また、医療アクセスにおける不平等も顕著です。多くの低所得国では、医療保険の適用範囲が依然として課題であり、ポケットマネー支出が医療費総額に占める割合が高い傾向にあります。
5. 出生率の世界的低下と女性のエンパワーメント
世界の合計特殊出生率は、1965年頃の女性一人当たり5人から、現在では2.5人未満へと半減しました。この前例のない変化の主要な理由は以下の通りです:
- 女性のエンパワーメント:教育へのアクセス増加と労働市場への参加拡大。
- 子どもの死亡率の低下:生存する子どもの数が増えることで、親がより少ない子どもを望むようになります。
- 子育て費用の増加:児童労働の減少に伴い、子育てにかかる経済的負担が増大しました。
特に女性の教育は、出生率低下の重要な要因です。例えば、イランでは、1950年には女性の平均就学年数がわずか0.3年で出生率が約7人だったのに対し、2020年には平均9年の就学で出生率が2人未満になりました。
6. 民主的権利の拡大
政治的な権利の面では、過去200年間で民主的権利が驚くほど広まったことが挙げられます。19世紀には、ほとんどの人が民主的権利を持っていませんでしたが、現在では数十億人が民主的権利を享受しています。これは、民主主義が大規模な飢饉を防ぐ上で重要な役割を果たすという興味深いデータポイントと結びついています。データが示すように、1870年から2023年の間に発生した大規模な飢饉のほとんどは専制政治下で発生しており、民主主義国家での大規模な飢饉はほとんどありません。
7. 経済成長と貧困の複雑な現実
過去2世紀は、社会が持続的な経済成長を達成し、貧困を減少させた最初の時代でした。1820年には、世界人口の約75%が極度の貧困状態にあり、これは「ごくわずかな住居スペース、最低限の暖房、栄養失調にならない程度の食料すら買えない」状態を意味しました。しかし、経済成長により、2018年には極度の貧困状態にある人口は9%まで減少しました。
しかし、Our World In Dataは、より高い貧困ラインを使用すると、依然として広範囲に及ぶ貧困の現実を示しています。例えば、**1日30ドル未満で生活している人口は世界人口の84%**にものぼります。これは、世界の大部分が未だ控えめな基準でも貧困の中で生活していることを示しており、世界の貧困の規模を大きく捉え直すものです。
結論
Our World In Dataのレポートは、人類が過去2世紀にわたり、子どもの生存、飢饉の回避、清潔な水へのアクセス、医療、女性の権利、民主主義、そして貧困削減において、信じられないほどの、しかしあまり認識されていない進歩を遂げてきたことを明確に示しています。
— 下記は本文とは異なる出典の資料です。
(* ===== verification/StubX86Spec.v ===== *)
(** * What the x86_64 stubs do

    entry_stub and exit_stub build the ctx_t and the vector area the payload reads,
    run the payload's handlers, and give the thread back as it was, with the return
    address diverted and restored. *)

From S2P Require Import Prelude CLib Types Payload ShadowStack Emit StubFrame StubX86.

(** The context of registers [s] with the two words above them. *)
Definition x86_ctx (s : xs) (trampoline_ret id : Z) : ctx_t :=
  mk_ctx (gp s R15) (gp s R14) (gp s R13) (gp s R12) (gp s R11) (gp s R10) (gp s R9) (gp s R8)
    (gp s RDI) (gp s RSI) (gp s RBP) (gp s RDX) (gp s RCX) (gp s RBX) (gp s RAX) (flags s) trampoline_ret id.

(** A thread gets its registers back: all but the stack pointer, the flags and the
    argument and return vectors. *)
Record same_registers (s s' : xs) : Prop := {
  sr_gp : forall r, 0 <= r < 16 -> r <> RSP -> gp s' r = gp s r;
  sr_flags : flags s' = flags s;
  sr_xmm : forall i, 0 <= i < 8 -> xmm s' i = xmm s i
}.

Lemma same_registers_trans s1 s2 s3 : same_registers s1 s2 -> same_registers s2 s3 -> same_registers s1 s3.
Proof. intros [A1 A2 A3] [B1 B2 B3]. constructor; [intros; by rewrite B1, A1|congruence|intros; by rewrite B3, A3]. Qed.

Lemma rsp_registers v s s' : same_registers s s' -> same_registers s (set_gp RSP v s').
Proof.
  intros [H1 H2 H3]. constructor; [|done..]. intros r Hr Hne. cbn. unfold upd.
  rewrite (proj2 (Z.eqb_neq r RSP) Hne). by apply H1.
Qed.

Lemma saved_no_rsp : G RSP ∉ saved_operands.
Proof. by apply (bool_decide_eq_true_1 _). Qed.

Lemma saved_nodup : NoDup saved_operands.
Proof. by apply (bool_decide_eq_true_1 _). Qed.

Lemma saved_register r : 0 <= r < 16 -> r <> RSP -> G r ∈ saved_operands.
Proof.
  intros Hr Hne. assert (Forall (fun r => r <> RSP -> G r ∈ saved_operands) (seqZ 0 16)) as HF by (by apply (bool_decide_eq_true_1 _)).
  rewrite Forall_forall in HF. apply HF; [apply elem_of_seqZ; lia|done].
Qed.

(** ** The parts of the code *)

Definition frame_code : list instr := PUSH_ALL ++ [MOV R12 RSP] ++ SAVE_FP.
Definition unframe_code : list instr := RESTORE_FP ++ [MOV RSP R12] ++ POP_ALL.
Definition entry_body : list instr :=
  [MOV RDI R12; MOV RSI RSP; CALL PF_handle_entry;
   LOAD RDI R12 0x90; LOAD RSI R12 0x88; CALL PF_save_probe_frame;
   LEA_exit_stub RAX; STORE R12 0x90 RAX].
Definition exit_body : list instr :=
  [CALL PF_peek_probe_id; STORE R12 0x88 RAX;
   MOV RDI R12; MOV RSI RSP; CALL PF_handle_return;
   CALL PF_get_ret_addr; STORE R12 0x88 RAX].

Lemma entry_stub_parts : x86_entry_stub = frame_code ++ entry_body ++ unframe_code.
Proof. reflexivity. Qed.

Lemma exit_stub_parts : x86_exit_stub = [PUSHI 0; PUSHI 0] ++ frame_code ++ exit_body ++ unframe_code ++ [LEA RSP RSP 8].
Proof. reflexivity. Qed.

Section spec.
Context (E : env_t) (V : stub_env) (top : Z) (code : Z -> Prop) (ABI : abi V top code).
#[local] Abbreviation run := (run E V).

(** ** The frame *)

(** The frame of [s]'s registers is on the stack of [s'] with its vector area at
    the stack pointer. *)
Record framed (s s' : xs) : Prop := {
  fd_r12 : gp s' R12 = gp s RSP - 128;
  fd_align : gp s' RSP mod 16 = 0;
  fd_room : gp s RSP - 288 <= gp s' RSP /\ gp s' RSP + 128 <= gp s' R12;
  fd_slot : forall i o, saved_operands !! i = Some o -> slot (smem s') (gp s RSP - 8 * Z.of_nat (S i)) (value s o);
  fd_area : code_at (smem s') (gp s' RSP) (vec_bytes (xmm s))
}.

Lemma mov_effect d r s :
  let s' := run [MOV d r] s in
  gp s' d = gp s r /\ (forall q, q <> d -> gp s' q = gp s q) /\ flags s' = flags s /\ smem s' = smem s /\ xmm s' = xmm s /\ pl s' = pl s.
Proof.
  split_and!; try done; cbn; unfold upd; [by rewrite Z.eqb_refl|]. intros q Hq. by destruct (Z.eqb_spec q d).
Qed.
(* ===== verification/X86Trampoline.v ===== *)
(** * The x86_64 trampoline builder (src/isa/x86_64/trampoline_manager.c)

    A trampoline pushes the probe id, calls entry_stub, drops the id, replays the
    instructions the patch overwrote, and jumps behind the patch.  Buffers are byte
    lists whose length is the buffer size.  The disassembler (capstone) is the
    parameter [cs_disasm] of the operations that use it. *)

From S2P Require Import Prelude CLib Types Emit.

(** ** Instructions as capstone reports them *)

Inductive x86_insn_id :=
| X86_INS_CALL | X86_INS_JMP
| X86_INS_JAE | X86_INS_JA | X86_INS_JBE | X86_INS_JB | X86_INS_JCXZ | X86_INS_JECXZ | X86_INS_JE
| X86_INS_JGE | X86_INS_JG | X86_INS_JLE | X86_INS_JL | X86_INS_JNE | X86_INS_JNO | X86_INS_JNP
| X86_INS_JNS | X86_INS_JO | X86_INS_JP | X86_INS_JRCXZ | X86_INS_JS
| X86_INS_OTHER (n : Z).

#[export] Instance x86_insn_id_eq_dec : EqDecision x86_insn_id.
Proof. solve_decision. Defined.

(** An operand: a register, an immediate, or memory with its base register (true
    for rip). *)
Inductive x86_operand :=
| X86_OP_REG
| X86_OP_IMM (imm : Z)
| X86_OP_MEM (base_is_rip : bool).

Record cs_insn := mk_insn {
  insn_id : x86_insn_id;
  insn_address : Z;
  insn_size : Z;
  insn_bytes : list Z;
  x86_operands : list x86_operand;
  x86_disp : Z;
  x86_disp_offset : Z;
  x86_disp_size : Z
}.

(** ** Templates *)

Definition ZT_TRAMPOLINE_TEMPLATE_PREFIX : list Z :=
  [0x68; 0x00; 0x00; 0x00; 0x00;
   0xFF; 0x15; 0x00; 0x00; 0x00; 0x00;
   0x48; 0x8D; 0x64; 0x24; 0x08].

Definition ZT_TRAMPOLINE_TEMPLATE_SUFFIX : list Z :=
  [0xFF; 0x25; 0x00; 0x00; 0x00; 0x00] ++ replicate 8 0x00 ++ replicate 8 0x00.

Definition sizeof_prefix : Z := 16.
Definition sizeof_suffix : Z := 22.

(** ** Emission *)

Definition INT32_MIN : Z := - 2 ^ 31.
Definition INT32_MAX : Z := 2 ^ 31 - 1.

Definition zt_patch_disp32 (buf : list Z) (insn_offset disp_offset disp_size disp_value : Z)
    : option (list Z) :=
  if negb (disp_size =? 4) || (disp_value <? INT32_MIN) || (disp_value >? INT32_MAX) then None
  else Some (memcpy_at (Z.to_nat (insn_offset + disp_offset)) (le_bytes 4 disp_value) buf).

(** The first operand, if it is an immediate. *)
Definition first_imm (i : cs_insn) : option Z :=
  match x86_operands i with X86_OP_IMM v :: _ => Some v | _ => None end.

Definition zt_is_rel_call (i : cs_insn) : option Z :=
  match insn_id i with X86_INS_CALL => first_imm i | _ => None end.

Definition zt_is_rel_jmp (i : cs_insn) : option Z :=
  match insn_id i with X86_INS_JMP => first_imm i | _ => None end.

Definition zt_is_conditional_jump (i : cs_insn) : bool :=
  match insn_id i with
  | X86_INS_JAE | X86_INS_JA | X86_INS_JBE | X86_INS_JB | X86_INS_JCXZ | X86_INS_JECXZ | X86_INS_JE
  | X86_INS_JGE | X86_INS_JG | X86_INS_JLE | X86_INS_JL | X86_INS_JNE | X86_INS_JNO | X86_INS_JNP
  | X86_INS_JNS | X86_INS_JO | X86_INS_JP | X86_INS_JRCXZ | X86_INS_JS => true
  | _ => false
  end.

Definition zt_inverse_short_jcc_opcode (i : cs_insn) : option Z :=
  match insn_id i with
  | X86_INS_JO => Some 0x71
  | X86_INS_JNO => Some 0x70
  | X86_INS_JB => Some 0x73
  | X86_INS_JAE => Some 0x72
  | X86_INS_JE => Some 0x75
  | X86_INS_JNE => Some 0x74
  | X86_INS_JBE => Some 0x77
  | X86_INS_JA => Some 0x76
  | X86_INS_JS => Some 0x79
  | X86_INS_JNS => Some 0x78
  | X86_INS_JP => Some 0x7B
  | X86_INS_JNP => Some 0x7A
  | X86_INS_JL => Some 0x7D
  | X86_INS_JGE => Some 0x7C
  | X86_INS_JLE => Some 0x7F
  | X86_INS_JG => Some 0x7E
  | _ => None
  end.

Definition zt_rewrite_rel_call (buf : list Z) (offset target_addr : Z) : option (list Z * Z) :=
  emit_all buf offset
    [[0x41; 0x53]; [0x49; 0xBB]; le_bytes 8 target_addr; [0x41; 0xFF; 0xD3]; [0x41; 0x5B]].

Definition zt_rewrite_rel_jmp (buf : list Z) (offset target_addr : Z) : option (list Z * Z) :=
  emit_all buf offset [[0x49; 0xBB]; le_bytes 8 target_addr; [0x41; 0xFF; 0xE3]].

Definition zt_rewrite_cond_jmp (buf : list Z) (offset : Z) (i : cs_insn) (target_addr : Z)
    : option (list Z * Z) :=
  match zt_inverse_short_jcc_opcode i with
  | None => None
  | Some opcode =>
      match zt_emit_bytes buf offset [opcode; 13] with
      | None => None
      | Some (buf, offset) => zt_rewrite_rel_jmp buf offset target_addr
      end
  end.

Definition is_rip_mem (op : x86_operand) : bool :=
  match op with X86_OP_MEM true => true | _ => false end.

(** The new displacement of a rip-relative operand of an instruction copied to
    [insn_offset] of the relocated code. *)
Definition rebased_disp (cur : cs_insn) (trampoline_code_addr insn_offset : Z) : Z :=
  let old_next := insn_address cur +64 insn_size cur in
  let old_target := u64 (i64 old_next + x86_disp cur) in
  let new_next := trampoline_code_addr +64 insn_offset +64 insn_size cur in
  i64 (i64 old_target - i64 new_next).

(** One iteration of the relocation loop. *)
Definition relocate_one (trampoline_code_addr : Z) (buf : list Z) (emitted : Z) (cur : cs_insn)
    : option (list Z * Z) :=
  match zt_is_rel_call cur with
  | Some imm => zt_rewrite_rel_call buf emitted (u64 imm)
  | None =>
      match zt_is_rel_jmp cur with
      | Some imm => zt_rewrite_rel_jmp buf emitted (u64 imm)
      | None =>
          if zt_is_conditional_jump cur then
            match first_imm cur with
            | None => None
            | Some imm => zt_rewrite_cond_jmp buf emitted cur (u64 imm)
            end
          else
            let insn_offset := emitted in
            match zt_emit_bytes buf emitted (take (Z.to_nat (insn_size cur)) (insn_bytes cur)) with
            | None => None
            | Some (buf, emitted) =>
                if existsb is_rip_mem (x86_operands cur) then
                  match zt_patch_disp32 buf insn_offset (x86_disp_offset cur) (x86_disp_size cur)
                          (rebased_disp cur trampoline_code_addr insn_offset) with
                  | None => None
                  | Some buf => Some (buf, emitted)
                  end
                else Some (buf, emitted)
            end
      end
  end.

Fixpoint relocate_loop (trampoline_code_addr : Z) (buf : list Z) (emitted : Z) (insns : list cs_insn)
    : option (list Z * Z) :=
  match insns with
  | [] => Some (buf, emitted)
  | cur :: insns =>
      match relocate_one trampoline_code_addr buf emitted cur with
      | None => None
      | Some (buf, emitted) => relocate_loop trampoline_code_addr buf emitted insns
      end
  end.

Section builder.
(** [cs_open] followed by [cs_disasm] with details on: [None] if the handle cannot
    be opened, otherwise the instructions. *)
Context (cs_disasm : list Z -> Z -> option (list cs_insn)).

Definition zt_emit_relocated_orig_code (probe : zt_probe_info_t) (trampoline_code_addr : Z)
    (buf : list Z) : option (list Z * Z) :=
  match cs_disasm (take (Z.to_nat (pr_orig_len probe)) (pr_orig_code probe))
          (tgt_remote_addr (pr_target probe)) with
  | None | Some [] => None
  | Some insns => relocate_loop trampoline_code_addr buf 0 insns
  end.

Definition zt_build_trampoline (probe : zt_probe_info_t) (entry_stub_addr trampoline_addr : Z)
    (trampoline_buf : list Z) : option (list Z * Z) :=
  if (trampoline_addr =? 0) || (entry_stub_addr =? 0) then None
  else if (pr_orig_len probe =? 0) || (pr_orig_len probe >? ZT_PROBE_ORIG_CODE_MAX) then None
  else
    let continue_addr := tgt_remote_addr (pr_target probe) +64 pr_orig_len probe in
    let buf := replicate (length trampoline_buf) 0x90 in
    match zt_emit_bytes buf 0 ZT_TRAMPOLINE_TEMPLATE_PREFIX with
    | None => None
    | Some (buf, offset) =>
        let buf := memcpy_at 1 (le_bytes 4 (pr_probe_id probe)) buf in
        match zt_emit_relocated_orig_code probe (trampoline_addr +64 sizeof_prefix)
                (drop (Z.to_nat offset) buf) with
        | None => None
        | Some (tail, relocated_size) =>
            let buf := take (Z.to_nat offset) buf ++ tail in
            let offset := offset + relocated_size in
            match zt_emit_bytes buf offset ZT_TRAMPOLINE_TEMPLATE_SUFFIX with
            | None => None
            | Some (buf, offset) =>
                if negb (offset =? sizeof_prefix + relocated_size + sizeof_suffix) then None
                else
                  let entry_slot_offset := sizeof_prefix + relocated_size + 6 in
                  let continue_slot_offset := entry_slot_offset + 8 in
                  let call_disp := entry_slot_offset - 11 in
                  let buf := memcpy_at 7 (le_bytes 4 call_disp) buf in
                  let jmp_disp := continue_slot_offset - (sizeof_prefix + relocated_size + 6) in
                  let tail_at := Z.to_nat (sizeof_prefix + relocated_size) in
                  let buf := memcpy_at (tail_at + 2) (le_bytes 4 jmp_disp) buf in
                  let buf := memcpy_at (tail_at + 6) (le_bytes 8 entry_stub_addr) buf in
                  let buf := memcpy_at (tail_at + 14) (le_bytes 8 continue_addr) buf in
                  Some (buf, offset)
            end
        end
    end.
End builder.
同時に、何百万人もの子どもたちが不必要に亡くなり、数十億人が依然として食料不安、安全な水不足、医療アクセスの不平等、そして「控えめな」基準から見ても貧困の中で生活しているという、根深い不公平と課題も浮き彫りにしています。
世界は確かに以前よりもはるかに良くなりましたが、依然として課題に満ちており、さらに良い世界にするための大きな可能性を秘めている、という複雑な全体像が示されています。